Prompt
Lines in which "string" appears should be pulled from the data below.

Data excerpts
-- Opening Marker --
Lemma pages_boundaries (channel : Channel) (total k : nat)
    (chunks : list (list ArchiveMessage)) :
  (λ page, (wp_channel page, lastTs (wp_messages page)))
    <$> (pageOf channel total <$> entries_from k chunks)
  = boundaryOf channel <$> chunks.
Proof.
  revert k. induction chunks as [|c cs IH]; intros k; [done|].
  cbn. f_equal. apply IH.
Qed.

(** C8 (as amended).  The pages of a channel are written in page-index
    order.  For a channel with messages every page holds a non-empty slice
    of the collection, the slices together are the collection, and
    [recordPage] is invoked exactly once per page, in page-index order, with
    the channel id and the timestamp of the last message of the slice, that
    is, of the oldest message of the page before the display reversal.  For
    an empty channel the one page written records nothing.  Whatever order
    strongly sorts the timestamps of the collection (newest first) also
    sorts the recorded boundaries. *)
Theorem createHtmlForChannel_records (R : relation (option string))
    (getMessages : option string → list ArchiveMessage)
    (channel : Channel) (i total : nat) :
  let stored := getMessages (id channel) in
  let s := (createHtmlForChannel getMessages channel i total nothing_rendered).2 in
  wp_index <$> rs_written s = seq 0 (length (rs_written s))
  ∧ (stored = [] → rs_recorded s = [])
  ∧ (stored ≠ [] →
       Forall (λ page, wp_messages page ≠ []) (rs_written s)
       ∧ concat (wp_messages <$> rs_written s) = stored
       ∧ rs_recorded s =
           (λ page, (wp_channel page, lastTs (wp_messages page))) <$> rs_written s)
  ∧ (StronglySorted R (tsOf <$> stored) →
     StronglySorted R (snd <$> rs_recorded s)).
Proof.
  intros stored s. subst s. rewrite createHtmlForChannel_run. fold stored.
  assert (Hsize : (0 < MESSAGE_CHUNK)%nat) by (unfold MESSAGE_CHUNK; lia).
  pose proof (chunk_nonempty MESSAGE_CHUNK stored Hsize) as Hne.
  pose proof (chunk_concat MESSAGE_CHUNK stored Hsize) as Hconcat.
  destruct (chunk stored MESSAGE_CHUNK) as [|c cs] eqn:Hchunks.
  - cbn in Hconcat. rewrite <- Hconcat.
    split; [reflexivity|]. split; [reflexivity|]. split; [done|].
    intros _. constructor.
  - cbn [rs_recorded rs_written nothing_rendered app]. unfold entries.
    assert (Hstored : stored ≠ []).
    { intros Hempty. rewrite Hempty in Hconcat. cbn in Hconcat.
      apply app_eq_nil in Hconcat as [Hc _].
      apply Forall_cons in Hne as [Hc' _]. done. }
    set (chunks := c :: cs) in *.
    pose proof (pages_messages channel (length chunks) 0 chunks) as Hmessages.
    split.
    { rewrite pages_indices, !length_fmap.
      by rewrite <- (length_fmap snd), entries_from_snd. }
    split; [done|].
    split.
    + intros _. split; [|split].
      * rewrite <- Hmessages in Hne. apply (proj1 (Forall_fmap _ _ _)) in Hne.
        exact Hne.
      * by rewrite Hmessages.
      * symmetry. apply pages_boundaries.
    + intros Hsorted. rewrite <- list_fmap_compose.
      apply lastTs_sorted; [done | by rewrite Hconcat].
Qed.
-- Closing Marker --
Response to the exercise
Theorem createHtmlForChannel_records (R : relation (option string))
    (getMessages : option string → list ArchiveMessage)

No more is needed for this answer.